Transcutaneous vagus nerve stimulation reduces total striatal GABA content and facilitates early-phase motor learning

Background: Transcutaneous vagus nerve stimulation (tVNS) has emerged as a promising non-invasive technique for modulating neuroplasticity. Previous studies have suggested that changes in regional brain GABA signaling contribute to these effects, but empirical neurophysiological evidence remains limited. Methods: We investigated the neurophysiological and behavioral effects of tVNS (200 microsecond pulses at 20 Hz, alternating 30 s ON, 1 s OFF cycles, 30 min total duration) in healthy adults using two experimental paradigms.
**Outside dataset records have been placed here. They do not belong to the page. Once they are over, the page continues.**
(* ===== verification/Print.v ===== *)
(** What the program prints: [printf] as a call, code that only computes and
    prints as a writer monad, the text of addresses (zephyr/net/net_private.c)
    and the text a trace of calls has printed. *)
From S2P Require Import Prelude CInt Platform CString NetIp Session World Environment.
Import Stdlib.Strings.String.StringSyntax.
Open Scope Z_scope.

(** ** Code without calls other than [printf]

    The text printed, and the value. The text of a run that meets a fault is
    lost: the program has ended. *)
Definition printing (A : Type) : Type := outcome (bytes * A).

#[global] Instance printing_ret : MRet printing := fun A a => Done ([], a).
#[global] Instance printing_bind : MBind printing := fun A B k p =>
  match p with
  | Done (t, a) =>
      match k a with
      | Done (t', b) => Done (t ++ t', b)
      | Fault f => Fault f
      | OutOfFuel => OutOfFuel
      end
  | Fault f => Fault f
  | OutOfFuel => OutOfFuel
  end.

Definition print (t : bytes) : printing unit := Done (t, tt).
Definition quiet {A} (o : outcome A) : printing A :=
  match o with
  | Done a => Done ([], a)
  | Fault f => Fault f
  | OutOfFuel => OutOfFuel
  end.

Lemma quiet_bind {A B} (a : A) (k : A -> printing B) : quiet (Done a) ≫= k = k a.
Proof. unfold mbind, printing_bind, quiet. by destruct (k a) as [[t b]| |]. Qed.
Lemma print_bind {B} t (k : unit -> printing B) u b :
  k tt = Done (u, b) -> print t ≫= k = Done (t ++ u, b).
Proof. unfold mbind, printing_bind, print. by intros ->. Qed.

(** The escapes of the format strings; [%d] of an [int] ([%u] is [decimal]). *)
Definition nl : bytes := [10].
Definition tab : bytes := [9].
Definition signed (n : Z) : bytes := if n <? 0 then text "-" ++ decimal (- n) else decimal n.

(** ** Its use in code that makes calls

    Pieces of text with no other call between them are printed as one; printing
    nothing is no call. *)
Section Print.
Context {E : Type} `{!Env E}.

Definition printf (t : bytes) : M (world E) unit :=
  match t with [] => mret tt | _ => trigger (Printf t) end.
Definition say {A} (p : printing A) : M (world E) A :=
  '(t, a) ← lift p;
  printf t;;
  mret a.
End Print.

(** ** net_private.c *)
Section NetPrivate.
Context {L : Lwip}.
Definition net_sprint_ipv4_addr (addr : option bytes) : outcome bytes :=
  match addr with Some a => mret (ip4addr_ntoa a) | None => Fault AssertionFailed end.
Definition net_sprint_ipv6_addr (addr : option bytes) : outcome bytes :=
  match addr with Some a => mret (ip6addr_ntoa a) | None => Fault AssertionFailed end.
End NetPrivate.

(** ** Text in a trace *)
Definition prints (t : bytes) : list event :=
  match t with [] => [] | _ => [Event (Printf t) tt] end.

Fixpoint printed (tr : list event) : bytes :=
  match tr with
  | [] => []
  | Event (Printf t) _ :: tr' => t ++ printed tr'
  | _ :: tr' => printed tr'
  end.

Lemma printed_app tr1 tr2 : printed (tr1 ++ tr2) = printed tr1 ++ printed tr2.
Proof. induction tr1 as [|[[] r] tr1 IH]; cbn; rewrite ?IH; try done. by rewrite app_assoc. Qed.
Lemma printed_prints t : printed (prints t) = t.
Proof. destruct t; [done|]. cbn. by rewrite app_nil_r. Qed.
#[export] Hint Rewrite printed_app printed_prints : zperf.

(** ** Rules *)
Section Rules.
Context {E : Type} `{!Env E}.
Implicit Types w : world E.

(** The world after some text. *)
Definition env_printed (t : bytes) (e : E) : E :=
  match t with [] => e | _ => snd (answer (Printf t) e) end.
Definition after_text (t : bytes) (w : world E) : world E :=
  World (glob w) (env_printed t (env w)) (trace w ++ prints t).

Lemma wp_printf md t (Q : unit -> world E -> Prop) w : Q tt (after_text t w) -> wp md (printf t) Q w.
Proof.
  intros HQ. unfold printf, after_text, env_printed, prints in *. destruct t as [|c t].
  - apply wp_ret. rewrite app_nil_r in HQ. by destruct w.
  - apply (wp_trigger md (Printf (c :: t))). intros [] e Ha. rewrite Ha in HQ. exact HQ.
Qed.
Lemma wp_say {A} md (p : printing A) t a (Q : A -> world E -> Prop) w :
  p = Done (t, a) -> Q a (after_text t w) -> wp md (say p) Q w.
Proof.
  intros -> HQ. unfold say. apply wp_bind. eapply wp_lift; [reflexivity|].
  apply wp_bind, wp_printf, wp_ret. exact HQ.
Qed.

Lemma only_printf P t : (forall t, P (Event (Printf t) tt)) -> only P (printf (E := E) t).
Proof.
  intros HP. unfold printf. destruct t; [apply only_ret|].
  apply (only_trigger P (Printf _)). intros []. apply HP.
Qed.
Lemma only_say {A} P (p : printing A) :
  (forall t, P (Event (Printf t) tt)) -> only P (say (E := E) p).
Proof.
  intros HP. unfold say. apply only_bind; [apply only_lift|]. intros [t a].
  apply only_bind; [by apply only_printf|]. intros []. apply only_ret.
Qed.
Lemma keeps_printf {B} (obs : globals -> B) t : keeps (E := E) obs (printf t).
Proof. unfold printf. destruct t; [apply keeps_ret|apply (keeps_trigger obs (Printf _))]. Qed.
Lemma keeps_say {A B} (obs : globals -> B) (p : printing A) : keeps (E := E) obs (say p).
Proof. unfold say. keeps_step; [apply keeps_lift|destruct a as [t a]]. keeps_step; [apply keeps_printf|]. apply keeps_ret. Qed.
Lemma printf_no_socket t : only no_socket (printf (E := E) t).
Proof. by apply only_printf. Qed.
Lemma say_no_socket {A} (p : printing A) : only no_socket (say (E := E) p).
Proof. by apply only_say. Qed.
End Rules.
#[export] Hint Resolve keeps_printf keeps_say printf_no_socket say_no_socket : zperf.

(** Runs a bind of [printing] whose first part is a value. *)
Ltac print_step :=
  unfold quiet; cbn [mbind mret printing_bind printing_ret outcome_bind outcome_ret print app].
In Experiment 1, GABA levels were measured in the left striatum (STR), dorsolateral prefrontal cortex (DLPFC), and sensorimotor cortex (SM) of 34 participants by magnetic resonance spectroscopy (MRS) before and after ipsilateral tVNS. In Experiment 2, 28 participants performed a right-hand force-control motor learning task before, during, and after tVNS. Results: Administration of tVNS significantly reduced GABA levels in the left STR compared to sham stimulation (p < 0.05), and also significantly improved motor task performance compared to the sham group at 10 minutes after stimulus onset (p < 0.05). Conclusion: Transcutaneous VNS may facilitate early-phase motor learning by reducing striatal GABA levels and consequently inducing corticobasal circuit disinhibition. These findings support tVNS as a potential noninvasive intervention to enhance motor learning for neurorehabilitation and motor disorder treatment.